Task brief
Taking the line with "f2', f3', f4', _, _, _, _, _." as the first and the line with "Lemma gen_pos_same t" as the last, set down exactly every line in that range from the entries below, and no more.

Provided information
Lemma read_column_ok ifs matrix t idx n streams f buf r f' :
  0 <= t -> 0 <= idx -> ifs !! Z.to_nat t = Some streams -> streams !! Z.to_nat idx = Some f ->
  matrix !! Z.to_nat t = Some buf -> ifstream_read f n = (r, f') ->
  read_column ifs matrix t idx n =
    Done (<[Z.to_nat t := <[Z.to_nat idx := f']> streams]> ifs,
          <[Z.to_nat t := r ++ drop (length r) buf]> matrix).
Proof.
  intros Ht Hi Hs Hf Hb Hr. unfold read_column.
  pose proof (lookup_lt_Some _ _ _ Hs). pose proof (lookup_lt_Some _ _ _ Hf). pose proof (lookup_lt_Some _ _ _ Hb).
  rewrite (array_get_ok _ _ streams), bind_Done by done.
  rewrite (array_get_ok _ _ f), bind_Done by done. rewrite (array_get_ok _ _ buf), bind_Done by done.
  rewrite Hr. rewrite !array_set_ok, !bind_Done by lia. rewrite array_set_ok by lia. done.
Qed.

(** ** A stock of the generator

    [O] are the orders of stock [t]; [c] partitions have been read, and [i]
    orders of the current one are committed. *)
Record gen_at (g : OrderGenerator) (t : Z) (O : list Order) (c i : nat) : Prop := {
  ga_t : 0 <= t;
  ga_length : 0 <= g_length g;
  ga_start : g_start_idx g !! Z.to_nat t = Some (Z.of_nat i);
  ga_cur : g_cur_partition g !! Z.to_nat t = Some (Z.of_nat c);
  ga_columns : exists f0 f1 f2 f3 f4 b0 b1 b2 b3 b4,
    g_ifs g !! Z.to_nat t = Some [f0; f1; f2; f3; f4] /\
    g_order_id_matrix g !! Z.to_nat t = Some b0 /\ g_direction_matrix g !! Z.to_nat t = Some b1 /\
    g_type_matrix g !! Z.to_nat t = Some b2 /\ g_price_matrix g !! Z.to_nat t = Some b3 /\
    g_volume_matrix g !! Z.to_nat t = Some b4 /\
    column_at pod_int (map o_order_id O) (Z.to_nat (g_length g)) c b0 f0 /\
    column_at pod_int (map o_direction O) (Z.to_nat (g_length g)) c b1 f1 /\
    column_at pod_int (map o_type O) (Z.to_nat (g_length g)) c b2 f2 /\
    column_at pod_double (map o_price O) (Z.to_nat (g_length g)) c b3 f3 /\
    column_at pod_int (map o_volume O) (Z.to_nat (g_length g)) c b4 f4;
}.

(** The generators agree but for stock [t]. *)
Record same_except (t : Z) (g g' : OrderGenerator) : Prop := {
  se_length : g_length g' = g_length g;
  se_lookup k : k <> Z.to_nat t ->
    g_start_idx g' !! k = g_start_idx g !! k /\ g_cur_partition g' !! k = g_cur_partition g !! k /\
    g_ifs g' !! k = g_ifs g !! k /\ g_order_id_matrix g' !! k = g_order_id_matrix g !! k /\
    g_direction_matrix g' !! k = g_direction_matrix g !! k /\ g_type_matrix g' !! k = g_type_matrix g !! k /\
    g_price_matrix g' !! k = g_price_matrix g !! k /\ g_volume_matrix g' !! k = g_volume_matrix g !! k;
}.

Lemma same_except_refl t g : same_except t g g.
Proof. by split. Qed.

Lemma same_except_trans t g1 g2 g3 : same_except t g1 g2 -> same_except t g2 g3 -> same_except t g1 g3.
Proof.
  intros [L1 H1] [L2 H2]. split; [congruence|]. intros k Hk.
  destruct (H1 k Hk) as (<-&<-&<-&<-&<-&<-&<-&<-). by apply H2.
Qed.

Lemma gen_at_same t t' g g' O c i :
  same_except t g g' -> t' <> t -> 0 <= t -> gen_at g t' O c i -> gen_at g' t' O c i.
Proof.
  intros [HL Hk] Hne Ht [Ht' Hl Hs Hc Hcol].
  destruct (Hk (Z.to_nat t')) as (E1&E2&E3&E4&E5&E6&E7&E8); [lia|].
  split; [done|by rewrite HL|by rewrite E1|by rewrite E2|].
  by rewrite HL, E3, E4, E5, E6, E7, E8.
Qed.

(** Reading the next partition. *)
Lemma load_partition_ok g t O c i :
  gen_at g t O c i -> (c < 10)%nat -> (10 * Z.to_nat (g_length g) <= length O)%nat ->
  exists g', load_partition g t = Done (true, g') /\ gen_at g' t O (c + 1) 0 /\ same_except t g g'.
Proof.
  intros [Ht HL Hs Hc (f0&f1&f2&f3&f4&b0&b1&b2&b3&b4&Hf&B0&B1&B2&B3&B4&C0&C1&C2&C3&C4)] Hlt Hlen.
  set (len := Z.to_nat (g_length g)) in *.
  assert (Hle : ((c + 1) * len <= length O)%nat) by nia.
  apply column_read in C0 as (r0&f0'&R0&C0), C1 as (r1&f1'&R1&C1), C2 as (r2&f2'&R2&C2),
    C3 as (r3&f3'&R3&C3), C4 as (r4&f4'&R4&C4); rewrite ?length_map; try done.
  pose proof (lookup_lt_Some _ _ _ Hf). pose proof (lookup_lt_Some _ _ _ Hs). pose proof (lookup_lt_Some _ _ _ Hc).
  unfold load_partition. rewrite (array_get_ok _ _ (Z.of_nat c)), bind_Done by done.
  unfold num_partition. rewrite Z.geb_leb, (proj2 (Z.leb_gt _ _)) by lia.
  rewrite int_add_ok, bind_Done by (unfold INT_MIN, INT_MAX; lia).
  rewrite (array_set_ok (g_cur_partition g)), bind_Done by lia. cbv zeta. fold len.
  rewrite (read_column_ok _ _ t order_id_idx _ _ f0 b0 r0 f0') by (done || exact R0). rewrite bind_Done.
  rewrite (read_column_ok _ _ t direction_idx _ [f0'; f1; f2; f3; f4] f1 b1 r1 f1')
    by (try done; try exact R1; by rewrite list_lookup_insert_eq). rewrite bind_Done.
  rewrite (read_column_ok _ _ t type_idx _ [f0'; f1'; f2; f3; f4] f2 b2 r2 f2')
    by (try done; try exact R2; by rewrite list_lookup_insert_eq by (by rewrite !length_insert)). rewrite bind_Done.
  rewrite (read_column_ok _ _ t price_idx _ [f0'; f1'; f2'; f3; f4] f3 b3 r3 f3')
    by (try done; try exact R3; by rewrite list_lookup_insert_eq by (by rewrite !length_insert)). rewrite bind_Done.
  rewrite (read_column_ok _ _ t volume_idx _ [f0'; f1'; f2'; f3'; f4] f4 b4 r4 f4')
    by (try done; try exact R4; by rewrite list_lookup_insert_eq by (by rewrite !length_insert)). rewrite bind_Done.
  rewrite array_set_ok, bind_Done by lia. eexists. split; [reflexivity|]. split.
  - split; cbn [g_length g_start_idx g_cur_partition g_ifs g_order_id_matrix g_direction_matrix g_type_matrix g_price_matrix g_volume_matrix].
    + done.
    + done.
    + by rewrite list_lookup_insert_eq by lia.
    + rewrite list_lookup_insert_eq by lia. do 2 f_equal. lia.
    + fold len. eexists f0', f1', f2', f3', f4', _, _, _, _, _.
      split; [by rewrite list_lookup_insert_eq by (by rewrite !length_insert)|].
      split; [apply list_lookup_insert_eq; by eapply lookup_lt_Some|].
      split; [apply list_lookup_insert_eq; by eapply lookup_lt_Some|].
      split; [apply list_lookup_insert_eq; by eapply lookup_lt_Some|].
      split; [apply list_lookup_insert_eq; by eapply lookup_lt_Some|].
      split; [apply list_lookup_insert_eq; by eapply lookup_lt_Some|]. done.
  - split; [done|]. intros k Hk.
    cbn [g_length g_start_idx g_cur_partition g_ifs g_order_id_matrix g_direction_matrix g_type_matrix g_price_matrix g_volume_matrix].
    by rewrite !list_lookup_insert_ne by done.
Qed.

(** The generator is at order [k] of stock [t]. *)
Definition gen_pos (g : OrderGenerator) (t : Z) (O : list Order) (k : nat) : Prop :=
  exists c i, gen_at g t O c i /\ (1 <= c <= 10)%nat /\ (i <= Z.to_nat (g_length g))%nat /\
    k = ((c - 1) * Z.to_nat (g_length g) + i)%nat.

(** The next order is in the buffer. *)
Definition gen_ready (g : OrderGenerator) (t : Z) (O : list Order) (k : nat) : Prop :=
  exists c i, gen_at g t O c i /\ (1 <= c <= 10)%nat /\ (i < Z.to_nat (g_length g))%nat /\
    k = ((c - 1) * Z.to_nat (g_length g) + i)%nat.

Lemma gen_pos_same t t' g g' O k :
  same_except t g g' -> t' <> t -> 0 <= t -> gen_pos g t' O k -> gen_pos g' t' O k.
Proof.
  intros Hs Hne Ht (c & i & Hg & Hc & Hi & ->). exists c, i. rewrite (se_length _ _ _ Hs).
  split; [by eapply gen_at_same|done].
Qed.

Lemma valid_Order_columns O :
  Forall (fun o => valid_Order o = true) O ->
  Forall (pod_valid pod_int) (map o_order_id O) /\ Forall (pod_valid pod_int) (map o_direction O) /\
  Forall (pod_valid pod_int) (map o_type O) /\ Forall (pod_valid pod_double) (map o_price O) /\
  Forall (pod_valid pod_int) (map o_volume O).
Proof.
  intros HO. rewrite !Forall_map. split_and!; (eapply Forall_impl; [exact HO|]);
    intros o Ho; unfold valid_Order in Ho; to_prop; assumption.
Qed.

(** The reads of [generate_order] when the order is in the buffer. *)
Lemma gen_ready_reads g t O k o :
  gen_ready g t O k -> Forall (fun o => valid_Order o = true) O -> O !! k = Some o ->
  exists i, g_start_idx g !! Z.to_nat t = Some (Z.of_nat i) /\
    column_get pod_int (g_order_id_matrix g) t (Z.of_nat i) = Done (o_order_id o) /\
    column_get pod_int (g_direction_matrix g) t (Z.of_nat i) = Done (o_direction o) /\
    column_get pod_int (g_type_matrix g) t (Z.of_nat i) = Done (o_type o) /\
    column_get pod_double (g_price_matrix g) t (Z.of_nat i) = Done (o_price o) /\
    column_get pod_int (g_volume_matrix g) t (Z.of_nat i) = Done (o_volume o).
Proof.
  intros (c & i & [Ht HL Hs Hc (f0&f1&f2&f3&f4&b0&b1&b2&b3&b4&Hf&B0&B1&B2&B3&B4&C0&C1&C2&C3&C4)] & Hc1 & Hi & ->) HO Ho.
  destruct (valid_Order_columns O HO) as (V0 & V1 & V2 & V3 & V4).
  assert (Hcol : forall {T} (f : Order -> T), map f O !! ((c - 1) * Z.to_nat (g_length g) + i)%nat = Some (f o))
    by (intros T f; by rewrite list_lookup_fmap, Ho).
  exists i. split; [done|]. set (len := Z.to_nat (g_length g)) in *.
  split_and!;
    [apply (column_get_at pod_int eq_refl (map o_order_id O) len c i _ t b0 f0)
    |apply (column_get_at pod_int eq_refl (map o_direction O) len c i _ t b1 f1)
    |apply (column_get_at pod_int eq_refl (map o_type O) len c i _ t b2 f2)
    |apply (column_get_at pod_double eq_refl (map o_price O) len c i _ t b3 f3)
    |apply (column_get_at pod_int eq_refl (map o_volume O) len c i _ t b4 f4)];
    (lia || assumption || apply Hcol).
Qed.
==
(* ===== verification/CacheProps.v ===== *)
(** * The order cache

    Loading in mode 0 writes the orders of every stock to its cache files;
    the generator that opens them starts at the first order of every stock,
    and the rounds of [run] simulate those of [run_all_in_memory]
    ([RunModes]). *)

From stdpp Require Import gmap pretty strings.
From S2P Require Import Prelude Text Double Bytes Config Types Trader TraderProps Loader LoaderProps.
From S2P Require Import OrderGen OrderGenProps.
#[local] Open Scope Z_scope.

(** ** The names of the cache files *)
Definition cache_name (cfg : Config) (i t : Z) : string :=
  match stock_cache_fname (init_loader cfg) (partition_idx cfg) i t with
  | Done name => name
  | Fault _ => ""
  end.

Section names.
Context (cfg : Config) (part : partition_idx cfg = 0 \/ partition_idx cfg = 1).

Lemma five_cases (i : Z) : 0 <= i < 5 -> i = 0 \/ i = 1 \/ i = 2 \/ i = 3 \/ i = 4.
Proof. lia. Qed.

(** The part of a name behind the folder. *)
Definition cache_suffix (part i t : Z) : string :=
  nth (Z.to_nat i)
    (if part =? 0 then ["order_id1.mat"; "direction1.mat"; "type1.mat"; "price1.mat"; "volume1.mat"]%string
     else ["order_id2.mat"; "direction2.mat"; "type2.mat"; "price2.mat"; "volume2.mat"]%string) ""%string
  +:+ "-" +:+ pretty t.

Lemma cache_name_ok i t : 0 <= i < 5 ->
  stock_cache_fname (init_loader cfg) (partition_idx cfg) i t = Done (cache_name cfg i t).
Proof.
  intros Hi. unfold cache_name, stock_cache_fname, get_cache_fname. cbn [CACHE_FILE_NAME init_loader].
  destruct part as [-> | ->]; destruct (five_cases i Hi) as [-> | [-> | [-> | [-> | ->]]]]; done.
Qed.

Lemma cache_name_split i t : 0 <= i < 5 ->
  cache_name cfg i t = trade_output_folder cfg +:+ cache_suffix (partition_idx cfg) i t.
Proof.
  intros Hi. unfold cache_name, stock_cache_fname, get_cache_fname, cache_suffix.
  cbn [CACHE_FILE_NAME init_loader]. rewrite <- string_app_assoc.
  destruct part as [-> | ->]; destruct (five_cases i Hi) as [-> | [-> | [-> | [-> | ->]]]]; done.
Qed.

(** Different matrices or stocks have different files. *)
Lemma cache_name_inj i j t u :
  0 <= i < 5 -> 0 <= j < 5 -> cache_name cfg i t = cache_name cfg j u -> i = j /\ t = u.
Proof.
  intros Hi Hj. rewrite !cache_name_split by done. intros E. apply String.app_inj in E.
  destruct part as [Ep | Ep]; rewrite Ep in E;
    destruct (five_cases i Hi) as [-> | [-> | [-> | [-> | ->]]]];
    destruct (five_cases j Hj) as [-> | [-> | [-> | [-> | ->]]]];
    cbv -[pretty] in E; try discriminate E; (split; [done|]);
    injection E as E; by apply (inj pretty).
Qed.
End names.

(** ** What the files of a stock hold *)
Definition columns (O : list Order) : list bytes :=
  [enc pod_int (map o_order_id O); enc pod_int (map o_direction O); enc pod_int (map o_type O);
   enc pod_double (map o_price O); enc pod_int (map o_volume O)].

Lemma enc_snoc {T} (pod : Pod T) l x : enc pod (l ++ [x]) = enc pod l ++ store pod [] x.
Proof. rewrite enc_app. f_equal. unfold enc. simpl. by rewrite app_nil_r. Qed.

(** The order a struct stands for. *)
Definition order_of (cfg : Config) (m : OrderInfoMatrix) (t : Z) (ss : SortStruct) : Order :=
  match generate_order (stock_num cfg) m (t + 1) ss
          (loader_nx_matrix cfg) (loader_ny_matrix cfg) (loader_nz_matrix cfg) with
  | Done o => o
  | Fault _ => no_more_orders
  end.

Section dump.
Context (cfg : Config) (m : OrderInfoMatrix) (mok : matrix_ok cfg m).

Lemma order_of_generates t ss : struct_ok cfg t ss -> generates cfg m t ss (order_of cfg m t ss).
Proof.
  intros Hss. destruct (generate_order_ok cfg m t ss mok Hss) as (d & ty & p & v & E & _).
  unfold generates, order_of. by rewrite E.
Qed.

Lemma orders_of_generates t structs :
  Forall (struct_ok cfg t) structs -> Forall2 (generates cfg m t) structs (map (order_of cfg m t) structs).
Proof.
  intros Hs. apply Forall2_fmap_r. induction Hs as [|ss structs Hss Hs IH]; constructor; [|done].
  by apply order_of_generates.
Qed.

Completed exercise
    + fold len. eexists f0', f1', f2', f3', f4', _, _, _, _, _.
      split; [by rewrite list_lookup_insert_eq by (by rewrite !length_insert)|].
      split; [apply list_lookup_insert_eq; by eapply lookup_lt_Some|].
      split; [apply list_lookup_insert_eq; by eapply lookup_lt_Some|].
      split; [apply list_lookup_insert_eq; by eapply lookup_lt_Some|].
      split; [apply list_lookup_insert_eq; by eapply lookup_lt_Some|].
      split; [apply list_lookup_insert_eq; by eapply lookup_lt_Some|]. done.
  - split; [done|]. intros k Hk.
    cbn [g_length g_start_idx g_cur_partition g_ifs g_order_id_matrix g_direction_matrix g_type_matrix g_price_matrix g_volume_matrix].
    by rewrite !list_lookup_insert_ne by done.
Qed.

(** The generator is at order [k] of stock [t]. *)
Definition gen_pos (g : OrderGenerator) (t : Z) (O : list Order) (k : nat) : Prop :=
  exists c i, gen_at g t O c i /\ (1 <= c <= 10)%nat /\ (i <= Z.to_nat (g_length g))%nat /\
    k = ((c - 1) * Z.to_nat (g_length g) + i)%nat.

(** The next order is in the buffer. *)
Definition gen_ready (g : OrderGenerator) (t : Z) (O : list Order) (k : nat) : Prop :=
  exists c i, gen_at g t O c i /\ (1 <= c <= 10)%nat /\ (i < Z.to_nat (g_length g))%nat /\
    k = ((c - 1) * Z.to_nat (g_length g) + i)%nat.

Lemma gen_pos_same t t' g g' O k :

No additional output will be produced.